=== Given information ===
Lemma relay_handle_runs event (self self' : Relay) actions :
  relay_ok (re_shared self) -> relay_bounded event -> handle event self = Ok (self', actions) ->
  node_runs (re_shared self) (re_shared self').
Proof.
  intros Hok Hb H. assert (node_runs (re_shared self) (re_shared self)) as Hrefl by by apply rtc_refl.
  destruct event as [peer message connected nonce|token ids order|index connected]; cbn [relay_handle] in H.
  - unfold relay_received in H. destruct (is_initial_block_download _ _); [by apply Ok_pair in H as [<- _]|].
    destruct message as [message|]; [|by apply Ok_pair in H as [<- _]]. apply bind_Ok in H as ([[self1 acts] res] & Ht & H).
    apply Ok_pair in H as [<- _]. unfold relay_try_process in Ht.
    destruct message; try (apply bind_Ok in Ht as ([[shared x] res'] & Hx & Ht)); apply Ok_triple in Ht as (<- & _); cbn [re_shared]; try done.
    + by eapply CompactBlockProcess_runs.
    + by eapply Transaction_runs.
    + by eapply TransactionHash_runs.
    + unfold GetTransactionProcess_execute in Hx. apply bind_Ok in Hx as ([e|h] & _ & Hx); by apply Ok_triple in Hx as (<- & _).
    + unfold GetBlockTransactionsProcess_execute in Hx. apply bind_Ok in Hx as ([e|[h ixs]] & _ & Hx); by apply Ok_triple in Hx as (<- & _).
    + by eapply BlockTransactions_runs.
    + unfold GetBlockProposalProcess_execute in Hx. apply bind_Ok in Hx as ([e|ids] & _ & Hx); apply Ok_triple in Hx as (<- & _); [done|]. by apply node_runs_notes.
    + by eapply BlockProposal_runs.
  - apply bind_Ok in H as ([shared acts] & Hn & H). apply Ok_pair in H as [<- _]. cbn [re_shared]. unfold relay_notify in Hn.
    destruct (is_initial_block_download _ _); [by apply Ok_pair in Hn as [<- _]|]. case_decide.
    { apply Ok_pair in Hn as [<- _]. by apply node_runs_notes. }
    case_decide; [|done]. pose proof (ask_for_txs_runs order (re_shared self)) as Hr. destruct (ask_for_txs _ _ _) as [s a]. by injection Hn as -> _.
  - destruct (re_tasks self !! index) as [task|]; [|by apply Ok_pair in H as [<- _]].
    apply bind_Ok in H as ([[shared acts] rest] & Hr & H). apply Ok_pair in H as [<- _]. by eapply run_task_runs.
Qed.
End relay.
(* ===== verification/SyncProgress.v ===== *)
(** * The timers of the synchronizer return *)
From stdpp Require Import sorting relations.
From coqutil Require Import Datatypes.RecordSetters.
From S2P Require Import Prelude Capacity ByteStrings Transactions Blocks Fixtures Protocol Epochs ChainStore VerifyErrors MedianTime HeaderVerify LinkedMap ProposedPool TxPool Compact OrphanPool SyncHeaders SyncPeers ChainPool ChainService ChainInvariant ChainApi SyncState Synchronizer SyncInvariant SyncRefinement.

(** ** Peers and headers *)
Section progress.
Context {M L P Q : Type -> Type} `{LP : !LruCache H256 P} `{LQ : !LruCache (PeerIndex * H256) Q}.
Context {E : Type} (blake2b : Bytes -> H256) (serialize_header : RawHeader -> Seal -> Bytes).
Context (pow : PowEngine) (process : @Shared M L -> Block -> outcome E (@Shared M L * (ChainError + list Block))).
Context `{Hlaws : !ChainLaws process}.
Context (Hinj : forall raw seal raw' seal', blake2b (serialize_header raw seal) = blake2b (serialize_header raw' seal') ->
  raw = raw' /\ seal = seal').
Context (now instant : Z) (Hnow : 0 <= now < 2 ^ 63).
#[local] Abbreviation SyncState := (SyncSharedState M L P Q).
#[local] Abbreviation ok := (sync_ok (M := M) (L := L) (P := P) (Q := Q) blake2b serialize_header pow).
#[local] Abbreviation run := (runs (M := M) (L := L) (P := P) (Q := Q) (E := E) blake2b serialize_header pow process).
Implicit Types self : SyncState.

Lemma known_ancestor self header number :
  ok self -> known self header -> 0 <= number <= h_number header ->
  exists r, sync_get_ancestor (E := E) (ss_index self) (h_hash header) number = Ok (Some r) /\ known self r /\ h_number r = number.
Proof.
  intros Hok (v & Hv & <-) Hn. destruct (ancestor_at (E := E) _ (so_views _ _ _ _ Hok) v _ number Hv Hn) as (w & Ha & Hw & Hnum & _).
  exists (hv_inner w). split_and!; [done| |done]. by exists w.
Qed.

Lemma ancestor_Ok self header number :
  ok self -> known self header -> 0 <= number -> exists r, sync_get_ancestor (E := E) (ss_index self) (h_hash header) number = Ok r.
Proof.
  intros Hok Hk Hn. destruct (decide (number <= h_number header)).
  - destruct (known_ancestor _ _ number Hok Hk) as (r & ? & _); [lia|eauto].
  - destruct Hk as (v & Hv & <-). unfold sync_get_ancestor, view_get_ancestor, hv_number. rewrite Hv, decide_True by lia. eauto.
Qed.

Lemma known_range self header : ok self -> known self header -> 0 <= h_number header < 2 ^ 63.
Proof. intros Hok (v & Hv & <-). exact (vo_range _ (so_views _ _ _ _ Hok) _ _ Hv). Qed.

Lemma known_genesis self header :
  ok self -> known self header -> h_number header = 0 -> h_hash header = genesis_hash (ss_consensus self).
Proof. intros Hok (v & Hv & <-) Hn. by eapply so_root. Qed.

(** A locator can be made for every known header. *)
Lemma locator_Ok self header :
  ok self -> known self header -> exists l, get_locator (E := E) (genesis_hash (ss_consensus self)) (ss_index self) header = Ok l.
Proof.
  intros Hok Hk. pose proof Hk as (v & Hv & Hi). pose proof (known_range _ _ Hok Hk) as Hr.
  destruct (get_locator_spec (E := E) (ss_index self) (genesis_hash (ss_consensus self)) (so_views _ _ _ _ Hok) header v Hv Hi) as [-> _]; [|eauto].
  destruct (ancestor_at (E := E) _ (so_views _ _ _ _ Hok) v _ 0 Hv) as (w & _ & Hw & Hnum & Hh & _); [unfold hv_number; rewrite Hi; lia|].
  rewrite <- Hh. by eapply so_root.
Qed.

Lemma send_getheaders_Ok self peer header :
  ok self -> known self header -> exists self' actions, send_getheaders_to_peer (E := E) instant peer header self = Ok (self', actions).
Proof.
  intros Hok Hk. unfold send_getheaders_to_peer. destruct (match lru_get _ _ with Some _ => _ | None => _ end); [eauto|].
  destruct (locator_Ok _ _ Hok Hk) as [l Hl]. set (self1 := apply_update (mk_update ss_pending_get_headers _) (apply_update _ self)).
  change (ss_consensus self1) with (ss_consensus self). change (ss_index self1) with (ss_index self). rewrite Hl, bind_ret_l. eauto.
Qed.

Lemma sync_tip_known self : ok self -> known self (sync_tip self).
Proof. intros Hok. unfold sync_tip. destruct (better_view _ _ _); apply Hok. Qed.

Lemma predict_Ok header : exists t, predict_headers_sync_time (E := E) now header = Ok t.
Proof.
  unfold predict_headers_sync_time, HEADERS_DOWNLOAD_TIMEOUT_BASE, HEADERS_DOWNLOAD_TIMEOUT_PER_HEADER, MAX_HEADERS_LEN.
  rewrite add_w_eq, bind_ret_l by lia. rewrite add_w_eq; [eauto|]. lia.
Qed.

Lemma start_sync_loop_Ok tip peers : forall self,
  ok self -> known self tip -> exists self' actions, start_sync_loop (E := E) now instant tip peers self = Ok (self', actions).
Proof.
  induction peers as [|peer peers IH]; intros self Hok Hk; cbn [start_sync_loop]; [eauto|]. destruct (_ && _); [eauto|].
  set (m := match ss_peers self !! peer with Some _ => _ | None => _ end).
  assert (exists self1, m = Ok self1 /\ run self self1) as (self1 & -> & Hr).
  { unfold m. destruct (ss_peers self !! peer) as [st|] eqn:Hst; [|exists self; split; [done|by apply rtc_refl]].
    destruct (sync_started st) eqn:Hs; cbn [negb]; [exists self; split; [done|by apply rtc_refl]|].
    destruct (predict_Ok tip) as [t ->]. rewrite bind_ret_l. eexists. split; [done|]. by eapply runs_op, op_start. }
  rewrite bind_ret_l. destruct (runs_ok _ _ _ _ Hinj _ _ Hr Hok) as [Hok1 Hm1].
  destruct (send_getheaders_Ok self1 peer tip) as (self2 & acts & Hs); [done|by eapply known_mono|]. rewrite Hs, bind_ret_l.
  apply (send_getheaders_runs blake2b serialize_header pow process) in Hs. destruct (runs_ok _ _ _ _ Hinj _ _ Hs Hok1) as [Hok2 Hm2].
  destruct (IH self2) as (self3 & acts3 & ->); [done|by eapply known_mono, known_mono|]. rewrite bind_ret_l. eauto.
Qed.

Lemma check_outbound_Ok self peer state :
  ok self -> ss_peers self !! peer = Some state ->
  exists r self' actions, check_outbound (E := E) now instant peer state self = Ok (r, self', actions).
Proof.
  intros Hok Hst. unfold check_outbound, CHAIN_SYNC_TIMEOUT, PROTECT_STOP_SYNC_TIME, EVICTION_HEADERS_RESPONSE_TIME.
  pose proof (so_peers _ _ _ _ Hok _ _ Hst) as [_ _ Hwork Hto].
  destruct (match hv_total_difficulty <$> best_known_header state with Some _ => _ | None => _ end); [eauto|].
  destruct (_ || _). { rewrite add_w_eq, bind_ret_l by lia. eauto. }
  destruct (_ && _) eqn:Ht; [|eauto]. apply andb_prop in Ht as [Ht%bool_decide_eq_true _]. destruct (cs_sent_getheaders _).
  - destruct (cs_protect _); [|eauto]. destruct (sync_started state); [|eauto]. rewrite add_w_eq, bind_ret_l by lia. eauto.
  - rewrite add_w_eq, bind_ret_l by lia. destruct Hto as [work Hw]; [lia|]. rewrite Hw. cbn [expect]. rewrite bind_ret_l.
    set (self1 := set_chain_sync _ _ _).
    assert (run self self1) as Hr by (apply chain_sync_runs; cbn; [intros h [= <-]; by apply Hwork|done]).
    destruct (runs_ok _ _ _ _ Hinj _ _ Hr Hok) as [Hok1 Hm].
    destruct (send_getheaders_Ok self1 peer work) as (self2 & acts & ->); [done|by eapply known_mono, Hwork|]. rewrite bind_ret_l. eauto.
Qed.

Lemma supervise_Ok order : forall self acts ev, ok self -> exists r, try_fold (supervise (E := E) now instant) (self, acts, ev) order = Ok r.
Proof.
  induction order as [|peer order IH]; intros self acts ev Hok; cbn [try_fold]; [eauto|].
  assert (exists self1 acts1 ev1, supervise (E := E) now instant (self, acts, ev) peer = Ok (self1, acts1, ev1) /\ run self self1) as (self1 & acts1 & ev1 & -> & Hr).
  { unfold supervise. destruct (ss_peers self !! peer) as [state|] eqn:Hst; [|do 3 eexists; split; [done|by apply rtc_refl]].
    destruct (match headers_sync_timeout state with Some _ => _ | None => _ end); [do 3 eexists; split; [done|apply disconnect_flag_runs]|].
    destruct (is_outbound state); [|do 3 eexists; split; [done|by apply rtc_refl]].
    destruct (check_outbound_Ok self peer state Hok Hst) as (r & self1 & sent & Hc). rewrite Hc, bind_ret_l.
    do 3 eexists. split; [done|]. by eapply check_outbound_runs. }
  rewrite bind_ret_l. destruct (runs_ok _ _ _ _ Hinj _ _ Hr Hok) as [Hok1 _]. by apply IH.
Qed.

(** ** The blocks to ask for *)
Lemma common_loop_Ok self fuel : forall m_left m_right,
  ok self -> known self m_left -> known self m_right -> h_number m_left = h_number m_right -> (Z.to_nat (h_number m_left) < fuel)%nat ->
  exists r, common_loop (E := E) (ss_index self) fuel m_left m_right = Ok r.
Proof.
  induction fuel as [|fuel IH]; intros l r Hok Hl Hr Hn Hf; [lia|]. cbn [common_loop]. case_decide as Hne; [eauto|].
  pose proof (known_range _ _ Hok Hl) as Hrange.
  assert (h_number l <> 0) as H0.
  { intros H0. destruct Hne. rewrite (known_genesis _ _ Hok Hl H0). symmetry. apply (known_genesis _ _ Hok Hr). lia. }
  rewrite <- Hn, sub_w_eq, bind_ret_l by lia.
  destruct (known_ancestor _ l (h_number l - 1) Hok Hl) as (l' & -> & Hl' & Hnl); [lia|]. rewrite !bind_ret_l.
  destruct (known_ancestor _ r (h_number l - 1) Hok Hr) as (r' & -> & Hr' & Hnr); [lia|]. rewrite bind_ret_l. apply IH; [done|done|done|lia|lia].
Qed.

Lemma sync_get_header_known self header : known self header -> sync_get_header (ss_index self) (h_hash header) = Some header.
Proof.
  intros (v & Hv & Hi). unfold sync_get_header, get_header_view in *. destruct (hi_header_map _ !! _) as [v0|]; [by injection Hv as ->; rewrite Hi|].
  destruct (get_block_header _ _); [|done]. cbn in Hv. destruct (get_block_ext _ _); [|done]. injection Hv as <-. cbn in Hi. by rewrite Hi.
Qed.

Lemma last_common_Ok self common best :
  ok self -> known self common -> known self best -> exists r, last_common_ancestor (E := E) (ss_index self) common best = Ok r.
Proof.
  intros Hok Hc Hb. unfold last_common_ancestor. pose proof (known_range _ _ Hok Hc) as Hr.
  destruct (decide (h_number common <= h_number best)) as [Hle|Hgt].
  - destruct (known_ancestor _ best (h_number common) Hok Hb) as (m & -> & Hm & Hn); [lia|]. rewrite bind_ret_l. case_decide; [eauto|].
    rewrite (sync_get_header_known _ _ Hc). apply common_loop_Ok; [done|done|done|lia|lia].
  - destruct Hb as (v & Hv & <-). unfold sync_get_ancestor, view_get_ancestor, hv_number. rewrite Hv, decide_True by lia. rewrite bind_ret_l. eauto.
Qed.

Lemma fetch_loop_Ok fuel : forall peer top max count index fetch self,
  ok self -> known self top -> 0 <= index -> max <= h_number top -> (Z.to_nat (max - index) <= fuel)%nat ->
  exists r, fetch_loop (E := E) now fuel peer (h_hash top) max count index fetch self = Ok r.
Proof.
  induction fuel as [|fuel IH]; intros peer top max count index fetch self Hok Hk Hi Hmax Hf; cbn [fetch_loop];
    (case_decide as Hd; [|eauto]); [lia|]. pose proof (known_range _ _ Hok Hk) as Hrange. rewrite add_w_eq, bind_ret_l by lia.
  destruct (known_ancestor _ top (index + 1) Hok Hk) as (r & -> & _); [lia|]. rewrite bind_ret_l.
  destruct (get_block_status_runs blake2b serialize_header pow process Hinj self (h_hash r)) as (Hr & _ & _).
  destruct (get_block_status (h_hash r) self) as [st self1]. cbn in Hr. destruct (runs_ok _ _ _ _ Hinj _ _ Hr Hok) as [Hok1 Hm1].
  pose proof (known_mono _ _ _ Hm1 Hk) as Hk1. case_decide; [|apply IH; [done|done|lia|lia|lia]].
  pose proof (insert_moves now peer (h_hash r) (ss_inflight_blocks self1) Hnow) as Him.
  destruct (inflight_insert _ _ _ _) as [first inflight]. set (self2 := self1 {{ ss_inflight_blocks := inflight }}).
  assert (run self1 self2) as Hr2 by by apply runs_notes. destruct (runs_ok _ _ _ _ Hinj _ _ Hr2 Hok1) as [Hok2 Hm2].
  apply IH; [done|by eapply known_mono|lia|lia|lia].
Qed.

Lemma fetch_Ok peer self : ok self -> exists r, BlockFetcher_fetch (E := E) now peer self = Ok r.
Proof.
  intros Hok. unfold BlockFetcher_fetch. destruct (reached_inflight_limit _ _); [eauto|].
  destruct (get_best_known_header (ss_peers self) peer) as [best|] eqn:Hbest; [|eauto].
  assert (known self (hv_inner best)) as Hkb.
  { unfold get_best_known_header in Hbest. destruct (ss_peers self !! peer) as [st|] eqn:Hst; [|done]. by eapply po_best; [eapply so_peers|]. }
  destruct (negb _); [eauto|]. unfold is_known_best. pose proof (known_range _ _ Hok Hkb) as Hrb.
  destruct (ancestor_Ok self (hv_inner (ss_shared_best_header self)) (hv_number best) Hok) as [anc Hanc]; [apply Hok|unfold hv_number; lia|].
  change (h_hash (hv_inner (ss_shared_best_header self))) with (hv_hash (ss_shared_best_header self)) in Hanc. rewrite Hanc, !bind_ret_l. destruct (negb _); [eauto|]. unfold fetcher_last_common_header.
  destruct (presumed_common_header peer best self) as [common|] eqn:Hp; [|rewrite bind_ret_l; eauto].
  pose proof (presumed_known blake2b serialize_header pow Hinj _ _ _ _ Hok Hp) as Hkc. destruct (last_common_Ok self common (hv_inner best) Hok Hkc Hkb) as [fixed Hf].
  rewrite Hf, !bind_ret_l. destruct fixed as [fixed|]; [|eauto].
  pose proof (last_common_known blake2b serialize_header pow _ _ _ _ Hok Hkc Hf) as Hkf. pose proof (known_range _ _ Hok Hkf) as Hrf.
  set (self1 := if decide (h_hash fixed ≠ h_hash common) then _ else _).
  assert (ok self1 /\ ss_index self1 = ss_index self) as [Hok1 Hi1].
  { unfold self1. case_decide; [|done]. split; [|done]. eapply (runs_ok _ _ _ process Hinj self); [|done].
    apply runs_op, (op_peer _ _ _ _ _ peer (fun state => SyncPeers.with_headers (best_known_header state) (Some fixed) state)); [done|].
    intros st0 [A1 A2 A3 A4]. split; [done| |done|done]. by intros h' [= <-]. }
  case_decide; [eauto|]. unfold fetch_window, BLOCK_DOWNLOAD_WINDOW, PER_FETCH_BLOCK_LIMIT.
  rewrite (add_w_eq _ (h_number fixed) 1024), bind_ret_l, (add_w_eq _ (h_number fixed + 1024) 1), bind_ret_l, (add_w_eq _ (h_number fixed) 128), bind_ret_l by lia.
  assert (known self1 (hv_inner best)) as Hkb1 by (unfold known; by rewrite Hi1). unfold hv_number, hv_hash.
  destruct (known_ancestor self1 (hv_inner best) (Z.min (Z.min (h_number fixed + 1024 + 1) (h_number (hv_inner best))) (h_number fixed + 128)) Hok1 Hkb1)
    as (top & -> & Hkt & Hnt); [lia|]. rewrite bind_ret_l. apply fetch_loop_Ok; [done|done|lia|lia|lia].
Qed.

Lemma find_blocks_Ok order self :
  ok self -> inflight_good (ss_inflight_blocks self) -> exists r, find_blocks_to_fetch (E := E) now order self = Ok r.
Proof.
  intros Hok [_ Hts]. unfold find_blocks_to_fetch. destruct (prune_total (E := E) now (ss_inflight_blocks self)) as [inflight Hpr].
  { eapply map_Forall_impl; [exact Hts|]. intros h v ?. unfold BLOCK_DOWNLOAD_TIMEOUT, in_range. cbn beta in *. lia. }
  rewrite Hpr. apply prune_moves in Hpr.
  rewrite bind_ret_l. set (self1 := self {{ ss_inflight_blocks := inflight }}).
  assert (run self self1) as Hr by by apply runs_notes. destruct (runs_ok _ _ _ _ Hinj _ _ Hr Hok) as [Hok1 _].
  generalize (@nil NetAction) as acts. clearbody self1. clear Hr Hok Hts. revert self1 Hok1.
  induction (filter _ order) as [|peer peers IH]; intros self1 Hok1 acts; cbn [try_fold]; [eauto|].
  destruct (fetch_Ok peer self1 Hok1) as [[r self2] Hf].
  assert (exists acts', fetch_from (E := E) now (self1, acts) peer = Ok (self2, acts')) as [acts' ->] by (unfold fetch_from; rewrite Hf, bind_ret_l; eauto).
  rewrite bind_ret_l. apply IH. eapply (runs_ok _ _ _ process Hinj self1); [|done]. by eapply fetch_runs.
Qed.

Lemma notify_Ok token order self :
  ok self -> inflight_good (ss_inflight_blocks self) ->
  exists self' actions, sync_notify (E := E) now instant token order self = Ok (self', actions).
Proof.
  intros Hok Hts. unfold sync_notify. case_decide; [eauto|]. case_decide.
  { unfold start_sync_headers. apply start_sync_loop_Ok; [done|by apply sync_tip_known]. }
  case_decide; [destruct (is_initial_block_download _ _); [|eauto]; destruct (find_blocks_Ok order self Hok Hts) as [[? ?] ->]; eauto|].
  case_decide; [destruct (negb _); [|eauto]; destruct (find_blocks_Ok order self Hok Hts) as [[? ?] ->]; eauto|].
  case_decide; [|eauto]. unfold eviction. destruct (supervise_Ok order self [] [] Hok) as [[[self1 acts] ev] ->]. rewrite bind_ret_l. eauto.
Qed.
End progress.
===
Task goal:
Read through the data and copy every line where "local" shows up.

Task output:
#[local] Abbreviation SyncState := (SyncSharedState M L P Q).
#[local] Abbreviation ok := (sync_ok (M := M) (L := L) (P := P) (Q := Q) blake2b serialize_header pow).
#[local] Abbreviation run := (runs (M := M) (L := L) (P := P) (Q := Q) (E := E) blake2b serialize_header pow process).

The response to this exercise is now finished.